Some vulnerabilities are unfixable, vendor-disputed, or out of scope. Document them in vis.config.ts:

export default defineConfig({
    security: {
        socket: {
            acceptedRisks: [
                {
                    name: "left-pad",
                    reason: "Vendored fork — upstream advisory does not apply",
                    expiresAt: "2026-12-31",
                },
            ],
        },
    },
});

The acceptance is workspace-local. To mirror it into the native package-manager config (so other tooling — Snyk, Renovate, Dependabot — picks it up), run:

vis audit --sync

This writes the accepted risks into the appropriate PM config (pnpm-workspace.yaml's auditConfig, or Yarn's .yarnrc.yml).

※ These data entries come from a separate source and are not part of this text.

(** The call passes every guard of the validation: the shapes agree, the
    ordering tests and the method are fine, the footprint has the rank of
    the seed and the offset stage returns [off].  The arrays hold one sample
    per cell and the seed holds at least one. *)
Record accepts (h : gmap loc ndarray) (seed mask : ndarray) (method : string)
  (footprint : option loc) (offset : option ndarray)
  (m : method_kind) (fp0 : ndarray) (off : list nat) : Prop := Accepts {
  call_shape : arr_shape seed = arr_shape mask;
  call_seed : wf_array seed;
  call_mask : wf_array mask;
  call_nonempty : arr_data seed ≠ [];
  call_order : ordering_ok seed mask method = true;
  call_method : parse_method method = Ok m;
  call_footprint : local_footprint h seed footprint = Some fp0;
  call_ndim : ndim fp0 = ndim seed;
  call_offset : offset_result (arr_shape fp0) offset = Ok off;
  call_off_ndim : length off = ndim seed
}.

Definition rk_at (rk : list nat) (x : Z) : nat := default 0 (getZ rk x).

(** A position of rank zero whose cap, if it has one, is zero as well: it
    is never raised and raises no other position. *)
Definition frozen (s : nat) (rk : list nat) (x : Z) : Prop :=
  rk_at rk x = 0
  ∧ ((0 ≤ x < Z.of_nat s)%Z → rk_at rk (x + Z.of_nat s) = 0).

(** The ranks do not increase along the list, frozen positions apart. *)
Definition descending (s : nat) (rk : list nat) (l : list Z) : Prop :=
  StronglySorted (λ x y, rk_at rk y ≤ rk_at rk x ∨ frozen s rk x) l.

(** Every position that precedes [p] in the list is stable. *)
Definition prefix_stable (s : nat) (nb : list Z) (rk : list nat)
  (l : list Z) (p : Z) : Prop :=
  ∀ l1 l2 x, l = l1 ++ p :: l2 → x ∈ l1 →
             (0 ≤ x < Z.of_nat s)%Z → ∀ d, d ∈ nb → settled (Z.of_nat s) rk x d.

(** No seed-channel position can be raised any more. *)
Definition all_stable (s : nat) (nb : list Z) (rk : list nat) : Prop :=
  ∀ x, (0 ≤ x < Z.of_nat s)%Z → ∀ d, d ∈ nb → settled (Z.of_nat s) rk x d.

(** Some sample of [a] exceeds the sample of [b] at the same position, the
    two compared in the promoted element type of the arrays. *)
Definition exceeds (a b : ndarray) : Prop :=
  ∃ i x y, arr_data a !! i = Some x ∧ arr_data b !! i = Some y
           ∧ (cast (promote_types (arr_dtype a) (arr_dtype b)) y
              < cast (promote_types (arr_dtype a) (arr_dtype b)) x)%Z.

(** The displacement of the footprint cell [c] from the center [off]: a row
    of [footprint_mgrid]. *)
Definition displacement (off : list nat) (c : list nat) : list Z :=
  zip_with (λ i o, Z.of_nat i - Z.of_nat o)%Z c off.

(** The cells of a footprint that are set, in row-major order. *)
Definition set_cells (fp : ndarray) : list (list nat) :=
  fst <$> filter (λ c : list nat * Z, c.2 ≠ 0%Z)
            (zip (indices (arr_shape fp)) (arr_data fp)).

(** Arrays and the layout of further example calls. *)
Definition ex_seed2 : ndarray := NdArray int64 [2; 2] [0; 2; 0; 1]%Z.
Definition ex_mask2 : ndarray := NdArray int64 [2; 2] [1; 3; 1; 1]%Z.
Definition ex_layout : layout :=
  build argsort_stable ex_seed ex_mask Dilation 0
        (clear_center [1] (default_footprint 1)) [1].

(** * Properties *)

(** ** Samples of an element type *)

Local Open Scope Z_scope.

Lemma round_float_opp p v : round_float p (- v) = - round_float p v.
Proof.
  unfold round_float. rewrite Z.abs_opp, Z.sgn_opp.
  destruct (Z.abs v <? 2 ^ p); lia.
Qed.

(** A significand of [p] bits at an exponent is a fixed point of the
    rounding. *)
Lemma round_float_fix p s q e :
  0 < p → s = 1 ∨ s = -1 → 1 ≤ e → 2 ^ (p - 1) ≤ q ≤ 2 ^ p →
  round_float p (s * (q * 2 ^ e)) = s * (q * 2 ^ e).
Proof.
  intros Hp Hs He Hq.
  assert (0 < 2 ^ p) as Hpp by (apply Z.pow_pos_nonneg; lia).
  assert (0 < 2 ^ (p - 1)) as Hpp1 by (apply Z.pow_pos_nonneg; lia).
  assert (0 < 2 ^ e) as Hpe by (apply Z.pow_pos_nonneg; lia).
  assert (0 < 2 ^ (e - 1)) as Hpe1 by (apply Z.pow_pos_nonneg; lia).
  assert (2 ^ p = 2 * 2 ^ (p - 1)) as Hp2.
  { rewrite <-Z.pow_succ_r by lia. f_equal. lia. }
  assert (2 ^ e = 2 * 2 ^ (e - 1)) as He2.
  { rewrite <-Z.pow_succ_r by lia. f_equal. lia. }
  assert (0 < q * 2 ^ e) as Ha by (apply Z.mul_pos_pos; lia).
  assert (2 ^ p ≤ q * 2 ^ e) as Hbig.
  { rewrite Hp2, He2.
    assert (2 ^ (p - 1) * 2 ^ (e - 1) ≤ q * 2 ^ (e - 1))
      by (apply Z.mul_le_mono_nonneg_r; lia).
    assert (0 < 2 ^ (p - 1) * 2 ^ (e - 1)) by (apply Z.mul_pos_pos; lia).
    assert (1 * 2 ^ (p - 1) ≤ 2 ^ (e - 1) * 2 ^ (p - 1))
      by (apply Z.mul_le_mono_nonneg_r; lia).
    generalize dependent (2 ^ (p - 1)). generalize dependent (2 ^ (e - 1)).
    intros. nia. }
  remember (q * 2 ^ e) as a eqn:Hadef.
  assert (Z.abs (s * a) = a) as Habs by (destruct Hs as [-> | ->]; lia).
  assert (Z.sgn (s * a) = s) as Hsgn.
  { destruct Hs as [-> | ->]; [apply Z.sgn_pos|apply Z.sgn_neg]; lia. }
  unfold round_float. rewrite Habs, Hsgn.
  rewrite (proj2 (Z.ltb_ge _ _) Hbig). f_equal.
  destruct (decide (q < 2 ^ p)) as [Hlt|Hge].
  - assert (Z.log2 a = p - 1 + e) as ->.
    { apply Z.log2_unique; [lia|].
      replace (Z.succ (p - 1 + e)) with (p + e) by lia.
      rewrite !Z.pow_add_r by lia. rewrite Hadef.
      split; [apply Z.mul_le_mono_nonneg_r; lia|apply Zmult_lt_compat_r; lia]. }
    replace (p - 1 + e + 1 - p) with e by lia.
    assert (a / 2 ^ e = q) as -> by (rewrite Hadef; apply Z.div_mul; lia).
    assert (a mod 2 ^ e = 0) as -> by (rewrite Hadef; apply Z.mod_mul; lia).
    by rewrite (proj2 (Z.ltb_lt _ _)) by lia.
  - assert (q = 2 ^ p) as Hqp by lia.
    assert (a = 2 ^ (p + e)) as Ha'.
    { rewrite Hadef, Hqp. by rewrite <-Z.pow_add_r by lia. }
    assert (Z.log2 a = p + e) as ->.
    { rewrite Ha'. apply Z.log2_pow2. lia. }
    replace (p + e + 1 - p) with (e + 1) by lia.
    assert (a = 2 ^ (p - 1) * 2 ^ (e + 1)) as Ha''.
    { rewrite Ha', <-Z.pow_add_r by lia. f_equal. lia. }
    assert (0 < 2 ^ (e + 1)) by (apply Z.pow_pos_nonneg; lia).
    assert (a / 2 ^ (e + 1) = 2 ^ (p - 1)) as ->
      by (rewrite Ha''; apply Z.div_mul; lia).
    assert (a mod 2 ^ (e + 1) = 0) as ->
      by (rewrite Ha''; apply Z.mod_mul; lia).
    replace (e + 1 - 1) with e by lia.
    rewrite (proj2 (Z.ltb_lt _ _)) by lia.
    rewrite Ha''. lia.
Qed.

Lemma round_float_idem p v :
  0 < p → round_float p (round_float p v) = round_float p v.
Proof.
  intros Hp. unfold round_float at 2 3.
  destruct (Z.abs v <? 2 ^ p) eqn:Hsmall.
  { unfold round_float. by rewrite Hsmall. }
  apply Z.ltb_ge in Hsmall.
  set (a := Z.abs v) in *.
  assert (0 < 2 ^ p) as Hpp by (apply Z.pow_pos_nonneg; lia).
  assert (0 < a) as Ha by lia.
  pose proof (Z.log2_spec a Ha) as [Hlo Hhi].
  set (k := Z.log2 a) in *.
  assert (p ≤ k) as Hpk.
  { destruct (decide (p ≤ k)) as [|Hn]; [done|]. exfalso.
    assert (2 ^ (Z.succ k) ≤ 2 ^ p) by (apply Z.pow_le_mono_r; lia). lia. }
  set (e := k + 1 - p).
  assert (1 ≤ e) as He by (unfold e; lia).
  assert (0 < 2 ^ e) as Hpe by (apply Z.pow_pos_nonneg; lia).
  assert (2 ^ k = 2 ^ (p - 1) * 2 ^ e) as Hk.
  { rewrite <-Z.pow_add_r by lia. f_equal. unfold e. lia. }
  assert (2 ^ Z.succ k = 2 ^ p * 2 ^ e) as Hk1.
  { rewrite <-Z.pow_add_r by lia. f_equal. unfold e. lia. }
  assert (0 < 2 ^ (p - 1)) as Hpp1 by (apply Z.pow_pos_nonneg; lia).
  set (q := a / 2 ^ e). set (r := a mod 2 ^ e).
  assert (a = 2 ^ e * q + r ∧ 0 ≤ r < 2 ^ e) as [Hdiv Hr].
  { split; [apply Z.div_mod; lia|apply Z.mod_pos_bound; lia]. }
  assert (2 ^ (p - 1) ≤ q < 2 ^ p) as Hq by nia.
  set (q' := if r <? 2 ^ (e - 1) then q
             else if 2 ^ (e - 1) <? r then q + 1
             else if Z.even q then q else q + 1).
  assert (q' = q ∨ q' = q + 1) as Hq'.
  { unfold q'. repeat case_match; auto. }
  apply round_float_fix; [done| |done|lia].
  unfold a in Ha. destruct v; simpl in *; lia.
Qed.

Ltac dtype_arith :=
  unfold wrap_signed, wrap_unsigned in *;
  change (2 ^ 8) with 256 in *; change (2 ^ (8 - 1)) with 128 in *;
  change (2 ^ 7) with 128 in *;
  change (2 ^ 16) with 65536 in *; change (2 ^ (16 - 1)) with 32768 in *;
  change (2 ^ 15) with 32768 in *;
  change (2 ^ 32) with 4294967296 in *;
  change (2 ^ (32 - 1)) with 2147483648 in *;
  change (2 ^ 31) with 2147483648 in *;
  change (2 ^ 64) with 18446744073709551616 in *;
  change (2 ^ (64 - 1)) with 9223372036854775808 in *;
  change (2 ^ 63) with 9223372036854775808 in *;
  Z.div_mod_to_equations; lia.

Lemma cast_idem t v : cast t (cast t v) = cast t v.
Proof.
  destruct t; simpl; try (by apply round_float_idem); try done;
    try dtype_arith.
  by repeat case_match.
Qed.

Lemma holds_cast t v : holds t (cast t v).
Proof. apply cast_idem. Qed.

Lemma negative_holds t v : holds t v → holds t (negative t v).
Proof.
  unfold holds. intros _.
  destruct t; try apply (cast_idem _ (- v)). simpl. by repeat case_match.
Qed.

--show-accepted re-includes them in audit output so you can review what's been silenced.

6. Security providers

vis ships a pluggable provider interface for the network-bound supply-chain signals that complement the offline OSV audit. Each provider returns a per-package report (score axes + alerts); when more than one is enabled, results are merged rather than replaced.

// vis.config.ts
import { defineConfig } from "@visulima/vis/config";

export default defineConfig({
    security: {
        socket: { enabled: true }, // requires VIS_SOCKET_TOKEN
        depsDev: { enabled: true }, // no auth — safe to enable in CI

        // Which provider's `score` wins on conflict. Alerts from the other
        // provider are still appended and deduped by `key`.
        primaryProvider: "socket",
    },
});

Provider merge semantics

When both providers return data for the same package:

• Score — the primary provider's score axes win wholesale. The secondary's score is discarded (it's a different rubric and averaging the two would be meaningless).
• Alerts — concatenated and deduped by key. Cross-provider duplicates collapse to the first occurrence.
• License / author / size — primary wins; secondary fills in only when primary is missing the field.
• Failures are isolated — a provider that times out or errors contributes an empty map. The remaining providers still report.

Per-run escape hatches

Cache locations

Each provider writes a JSON-on-disk cache under ~/.vis/cache/:

• socket-security/ — Socket.dev reports (default TTL: 1 hour)
• deps-dev/ — deps.dev version + project + advisory entries (default TTL: 24h for project data, 7d for version and advisory data — those are immutable once published)

Clear with vis cache clean --type=socket or vis cache clean --type=deps-dev. vis cache clean (no flag) clears every store.

Reference

• vis audit — full flag reference.
• vis advisories — cache management.
• vis MCP tools — audit and advisory_status are exposed for AI agents.